Lemma repr_empty c q : repr c q → (input_head c =? input_tail c) = bool_decide (q = []).
Proof.
  intros (Hh & Hlt & ->). pose proof Hh as (_ & Hst & _). unfold CONSOLE_INPUT_CAPACITY in *.
  case_bool_decide as E.
  - subst q. change (zlen (A := Z) []) with 0. apply Z.eqb_eq. rewrite Z.add_0_r. apply Z.mod_small. lia.
  - assert (0 < zlen q) by (destruct q; [done|unfold zlen; simpl; lia]). apply Z.eqb_neq. zlia.
Qed.

Lemma repr_pending c q : repr c q → console_pending c = zlen q.
Proof.
  intros (Hh & Hlt & He). pose proof Hh as (_ & Hst & _). unfold console_pending, CONSOLE_INPUT_CAPACITY in *.
  assert (0 ≤ zlen q) by (unfold zlen; lia). destruct (Z.leb_spec (input_tail c) (input_head c)); rewrite u64_small; zlia.
Qed.

Lemma next_index_ok i : 0 ≤ i < CONSOLE_INPUT_CAPACITY → next_index i = (i + 1) mod CONSOLE_INPUT_CAPACITY.
Proof. unfold next_index, CONSOLE_INPUT_CAPACITY. intros. by rewrite u64_small by lia. Qed.

(** The abstract keyboard line: what an event does to it and what it echoes. *)
Definition key (q : list Z) (ch : Z) (pressed : bool) : list Z * list Z :=
  if negb pressed || (ch =? 0) then (q, [])
  else if ch =? 8 then match q with [] => (q, []) | _ => (removelast q, [8; 32; 8]) end
  else if zlen q =? CONSOLE_INPUT_CAPACITY - 1 then (q, [])
  else (q ++ [u8 ch], [ch]).
(** ** Making the directories of a path *)

Lemma parent_step_ok K s cursor copy t : fs_ok K s → is_cstr copy t → short t → 0 ≤ cursor ≤ zlen t →
  make_parent_step garbage (cursor, copy, s) ⇓ λ x,
    match x with
    | inl (cursor', copy', s') => cursor' = cursor + 1 ∧ cursor < zlen t ∧ copy' = copy ∧ fs_step s s'
    | inr (r, s') => r = 0 ∧ s' = s
    end.
Proof.
  intros HK Hc Hs Hr. unfold make_parent_step. destruct (is_cstr_zget copy t cursor Hc Hr) as [-> Hz]. rewrite bind_ok.
  destruct (Z.eqb_spec (default 0 (t !! Z.to_nat cursor)) 0) as [E|E]; [by apply wp_ok|].
  assert (cursor < zlen t) as Hlt by (destruct (decide (cursor = zlen t)); [tauto|lia]).
  destruct (Z.eqb_spec (default 0 (t !! Z.to_nat cursor)) slash) as [Esl|]; cbn [negb].
  2:{ apply wp_ok. split; [done|]. split; [done|]. split; [done|]. by eapply fs_step_refl. }
  destruct (zget_in t cursor) as [x Hx]; [lia|]. rewrite Hx in Esl. simpl in Esl. subst x.
  pose proof (take_drop_middle t _ _ Hx) as Ht. set (u := take (Z.to_nat cursor) t) in *. set (r := drop _ t) in Ht.
  assert (zlen u = cursor) as Hu by (unfold u, zlen in *; rewrite length_take; lia).
  destruct Hc as [Ht256 [rest ->]]. rewrite <-Ht in Ht256 |- *. apply Forall_app in Ht256 as [Hu256 _].
  rewrite <-app_assoc. cbn [app]. rewrite <-Hu at 1. rewrite Dns.zset_middle, bind_ok.
  assert (is_cstr (u ++ 0 :: r ++ 0 :: rest) u) as Hcu by (split; [done|by eexists]).
  assert (short u) as Hsu by (rewrite <-Ht in Hs; by apply short_prefix in Hs).
  rewrite (vfs_lookup_ok garbage K s _ u), bind_ok by (done || apply HK).
  assert ((if match components u with Some cs => view K s (cut <$> cs) | None => 0 end =? 0
           then '(_, _, s') ← vfs_create garbage s (Some (u ++ 0 :: r ++ 0 :: rest)) VFS_NODE_DIR; Ok s' else Ok s) ⇓ fs_step s) as Hcr.
  { destruct (_ =? 0); [|apply wp_ok; by eapply fs_step_refl].
    eapply wp_bind, wp_mono; [apply (create_step garbage K s _ u); [done|done|by intros cs c; apply components_short]|].
    intros [[res out] s'] (HK' & Hg & Hb & _). by apply wp_ok. }
  eapply wp_bind, wp_mono; [exact Hcr|]. intros s' Hst. rewrite <-Hu at 1. rewrite Dns.zset_middle, bind_ok. apply wp_ok.
  split; [done|]. split; [by rewrite Ht|]. by split.
Qed.

Lemma make_parent_dirs_ok K s path t : fs_ok K s → is_cstr path t → short t → t ≠ [] → zlen t < 2 ^ 63 →
  make_parent_dirs garbage s (Some path) ⇓ λ '(_, s'), fs_step s s'.
Proof.
  intros HK Hp Hs Hne Hmax. unfold make_parent_dirs. rewrite (strlen_ok path t), bind_ok by done.
  destruct (Z.leb_spec VFS_PATH_MAX (zlen t)) as [|Hlt]; [apply wp_ok; by eapply fs_step_refl|].
  assert (zlen (local garbage VFS_PATH_MAX) = VFS_PATH_MAX) as Hll by (by apply length_local).
  rewrite (strcpy_ok _ path t), bind_ok by (done || lia).
  assert (is_cstr (splice (local garbage VFS_PATH_MAX) 0 (t ++ [0])) t) as Hc.
  { destruct Hp as [Ht _]. split; [done|]. unfold splice. simpl. rewrite <-app_assoc. by eexists. }
  assert (1 ≤ zlen t) by (destruct t; [done|unfold zlen; simpl; lia]).
  apply (wp_loop (λ '(i, copy, s'), 1 ≤ i ≤ zlen t ∧ is_cstr copy t ∧ fs_step s s') (λ '(i, _, _), Z.to_nat (zlen t - i))).
  - intros [[i copy] s'] (Hi & Hcopy & Hst). pose proof Hst as ((K' & HK') & _).
    eapply wp_mono; [apply (parent_step_ok K' s' i copy t); (done || lia)|]. intros [[[i' copy'] s2]|[r s2]].
    + intros (-> & Hlt' & -> & Hst'). split; [|lia]. split; [lia|]. split; [done|]. by eapply fs_step_trans.
    + by intros (_ & ->).
  - split; [lia|]. split; [done|]. by eapply fs_step_refl.
  - unfold VFS_PATH_MAX in *. lia.
Qed.

(** ** The invariant of the system calls on files *)

Context {D : Type} (serial_write_char framebuffer_putc : D → Z → outcome D).
Context (inb : D → Z → Z * D).
(** The output devices take every character. *)
Context (Hserial : ∀ d c, serial_write_char d c ⇓ λ _, True) (Hfb : ∀ d c, framebuffer_putc d c ⇓ λ _, True).
Abbreviation sys := (@Sys.sys H D).
Abbreviation sys_read := (Sys.sys_read serial_write_char framebuffer_putc inb).
Abbreviation sys_write := (Sys.sys_write garbage serial_write_char framebuffer_putc).

(** Every open descriptor refers to a node, at an offset of at most [B]. *)
Definition live (B : Z) (f : fs) (t : list fd_entry_t) : Prop :=
  ∀ fd p o fl, opened t fd = Some (p, o, fl) → is_Some (nodes f !! p) ∧ 0 ≤ o ≤ B.

Definition inv (B m : Z) (s : sys) : Prop :=
  (∃ K, fs_ok K (fsys s)) ∧ sized B (fsys s) ∧ table_ok m (fds s) ∧ live B (fsys s) (fds s) ∧
  (∃ q, Klog.repr (KPrintf.log (con s)) q) ∧ zlen (cwd s) = CWD_SIZE ∧ ∃ t, is_cstr (cwd s) t ∧ zlen t < CWD_SIZE.

Lemma sized_mono B B' (f : fs) : sized B f → B ≤ B' → sized B' f.
Proof. intros Hs HB p n Hp. specialize (Hs p n Hp). lia. Qed.

Lemma live_mono B B' f t : live B f t → B ≤ B' → live B' f t.
Proof. intros Hl HB fd p o fl Ho. destruct (Hl fd p o fl Ho). split; [done|lia]. Qed.

Lemma live_grows B f f' t : live B f t → grows f f' → live B f' t.
Proof. intros Hl Hg fd p o fl Ho. destruct (Hl fd p o fl Ho) as [[n Hn] Hr]. destruct (Hg p n Hn) as (n' & Hn' & _). by split. Qed.

Lemma live_spec B f t o r t' : live B f t → 0 ≤ B → fd_spec (opened t) o r (opened t') →
  (∀ n fl, o = Alloc n fl → is_Some (nodes f !! n)) → (∀ fd n fl, o = AllocAt fd n fl → is_Some (nodes f !! n)) → live B f t'.
Proof.
  intros Hl HB Hs H1 H2 fd p off fl Ho.
  destruct o as [n fl0|fd0 n fl0|fd0|fd0|a b]; simpl in Hs;
    destruct Hs as [(_ & _ & Hu)|Hs]; try (rewrite Hu in Ho; by eapply Hl).
  - destruct Hs as (_ & _ & Hu). rewrite Hu in Ho. case_decide; [injection Ho as <- <- <-; split; [by eapply H1|lia]|by eapply Hl].
  - destruct Hs as (_ & _ & _ & Hu). rewrite Hu in Ho. case_decide; [injection Ho as <- <- <-; split; [by eapply H2|lia]|by eapply Hl].
  - destruct Hs as (_ & _ & Hu). rewrite Hu in Ho. case_decide; [done|by eapply Hl].
  - destruct Hs as (_ & _ & Hu). rewrite Hu in Ho. case_decide; by eapply Hl.
  - destruct Hs as (_ & _ & _ & Hu). rewrite Hu in Ho. case_decide; by eapply Hl.
Qed.
Lemma until_nul_prefix l : ∃ r, l = until_nul l ++ r ∧ (r = [] ∨ ∃ r', r = 0 :: r').
Proof.
  induction l as [|c l (r & IH & Hr)]; [by exists []; split; [|left]|]. simpl. destruct (Z.eqb_spec c 0) as [->|].
  - exists (0 :: l). split; [done|right; by eexists].
  - exists r. split; [by rewrite <-app_comm_cons, <-IH|done].
Qed.

Lemma until_nul_bytes l : Forall is_byte l → Forall (λ c, 0 < c < 256) (until_nul l).
Proof.
  induction 1 as [|c l Hc _ IH]; simpl; [done|]. unfold is_byte in Hc. destruct (Z.eqb_spec c 0); [done|]. constructor; [lia|done].
Qed.

Lemma copy_field_ok output field n : Forall is_byte field → zlen field = n → zlen output = n + 1 → n < 2 ^ 63 →
  copy_field output (n + 1) field n ⇓ λ '(len, out), len = zlen (until_nul field) ∧ zlen out = n + 1 ∧ is_cstr out (until_nul field).
Proof.
  intros Hb Hf Ho Hn. unfold copy_field. destruct (until_nul_prefix field) as (r & Hr & Hr0). set (u := until_nul field) in *.
  assert (zlen u ≤ n) as Hu by (rewrite <-Hf, Hr; unfold zlen; rewrite length_app; lia).
  assert (0 ≤ zlen u) by (unfold zlen; lia). pose proof (until_nul_bytes field Hb) as Hub. fold u in Hub.
  apply wp_bind, (wp_loop (λ i, 0 ≤ i ≤ zlen u) (λ i, Z.to_nat (zlen u - i))); [|lia..].
  - intros i Hi. destruct (decide (i = zlen u)) as [->|Hne].
    + assert ((if zlen u <? n then c ← zget field (zlen u); if negb (c =? 0) then Ok (inl (u64 (zlen u + 1))) else Ok (inr (zlen u))
        else Ok (inr (zlen u))) = Ok (@inr Z Z (zlen u))) as ->.
      { destruct (Z.ltb_spec (zlen u) n) as [Hlt|]; [|done]. destruct Hr0 as [->|(r' & ->)]; [rewrite app_nil_r in Hr; rewrite <-Hf, Hr in Hlt; lia|].
        rewrite (zget_ok field _ 0), bind_ok; [done|lia|]. rewrite Hr. unfold zlen. rewrite Nat2Z.id. apply list_lookup_middle. done. }
      apply wp_ok. destruct (Z.leb_spec (n + 1) (zlen u)); [lia|].
      rewrite (memcpy_ok _ 0 field 0 (zlen u)), bind_ok by lia. set (out := splice output 0 _).
      assert (slice field 0 (zlen u) = u) as Hsl by (unfold slice, zlen; rewrite drop_0, Nat2Z.id, Hr; apply take_app_length).
      assert (zlen out = n + 1) as Hlo .
      { unfold out. rewrite Hsl. unfold zlen at 1. rewrite length_splice by lia. exact Ho. }
      apply wp_bind, wp_zset; [lia|]. apply wp_ok. split; [done|]. split; [by rewrite zlen_insert|]. split; [done|].
      exists (drop (S (length u)) out). unfold out, splice in *. rewrite Hsl. simpl. unfold zlen at 1. rewrite Nat2Z.id.
      rewrite insert_app_r_alt, Nat.sub_diag by lia. rewrite drop_app_ge by lia. f_equal.
      destruct (drop (length u) output) as [|x l] eqn:E; [apply (f_equal length) in E; rewrite length_drop in E; unfold zlen in *; simpl in E; lia|].
      simpl. by replace (S (length u) - length u)%nat with 1%nat by lia.
    + assert (∃ c, u !! Z.to_nat i = Some c) as [c Hc] by (apply zget_in; lia). destruct (Z.ltb_spec i n); [|lia].
      rewrite (zget_ok field i c), bind_ok; [|lia|rewrite Hr; by apply lookup_app_l_Some].
      rewrite Forall_lookup in Hub. specialize (Hub _ _ Hc). rewrite (proj2 (Z.eqb_neq c 0)) by lia. cbn [negb]. apply wp_ok.
      rewrite u64_small by lia. lia.
Qed.

(** Filling a buffer from the left. *)
Lemma fill_char (t r : list Z) c : r ≠ [] → zset (t ++ r) (zlen t) c = Ok ((t ++ [c]) ++ drop 1 r).
Proof.
  intros Hr. destruct r as [|x r]; [done|]. rewrite zset_ok by (unfold zlen; rewrite length_app; simpl; lia).
  unfold zlen. rewrite Nat2Z.id, insert_app_r_alt, Nat.sub_diag by lia. simpl. by rewrite <-app_assoc.
Qed.

Lemma fill_bytes (t r u v : list Z) : (length u ≤ length r)%nat → memcpy (t ++ r) (zlen t) (u ++ v) 0 (zlen u) = Ok ((t ++ u) ++ drop (length u) r).
Proof.
  intros Hl. rewrite memcpy_ok by (unfold zlen; rewrite ?length_app; lia). f_equal. unfold splice, slice, zlen.
  rewrite !Nat2Z.id, drop_0, take_app_length, take_app_length, <-app_assoc. do 2 f_equal. by rewrite drop_app_add.
Qed.

(** The path a header names: the prefix, if there is one, and the name. *)
Definition tar_text (h : tar_header_t) : option (list Z) :=
  let nm := until_nul (h_name h) in
  let pf := until_nul (h_prefix h) in
  if decide (nm = []) then None
  else
    let t := slash :: (if decide (pf = []) then [] else pf ++ [slash]) ++ nm in
    if zlen t <? VFS_PATH_MAX then Some t else None.

Definition header_ok (h : tar_header_t) : Prop :=
  zlen (h_name h) = 100 ∧ zlen (h_prefix h) = 155 ∧ zlen (h_size h) = 12 ∧ Forall is_byte (h_name h) ∧ Forall is_byte (h_prefix h).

==========

### YOUR GOAL
The response should hold exactly the lines starting at the line with "Abbreviation sys_read := (Sys.sys_read" and ending at the line with "o fl, opened", and no other line of the material above.

### TASK ANSWER
Abbreviation sys_read := (Sys.sys_read serial_write_char framebuffer_putc inb).
Abbreviation sys_write := (Sys.sys_write garbage serial_write_char framebuffer_putc).

(** Every open descriptor refers to a node, at an offset of at most [B]. *)
Definition live (B : Z) (f : fs) (t : list fd_entry_t) : Prop :=
  ∀ fd p o fl, opened t fd = Some (p, o, fl) → is_Some (nodes f !! p) ∧ 0 ≤ o ≤ B.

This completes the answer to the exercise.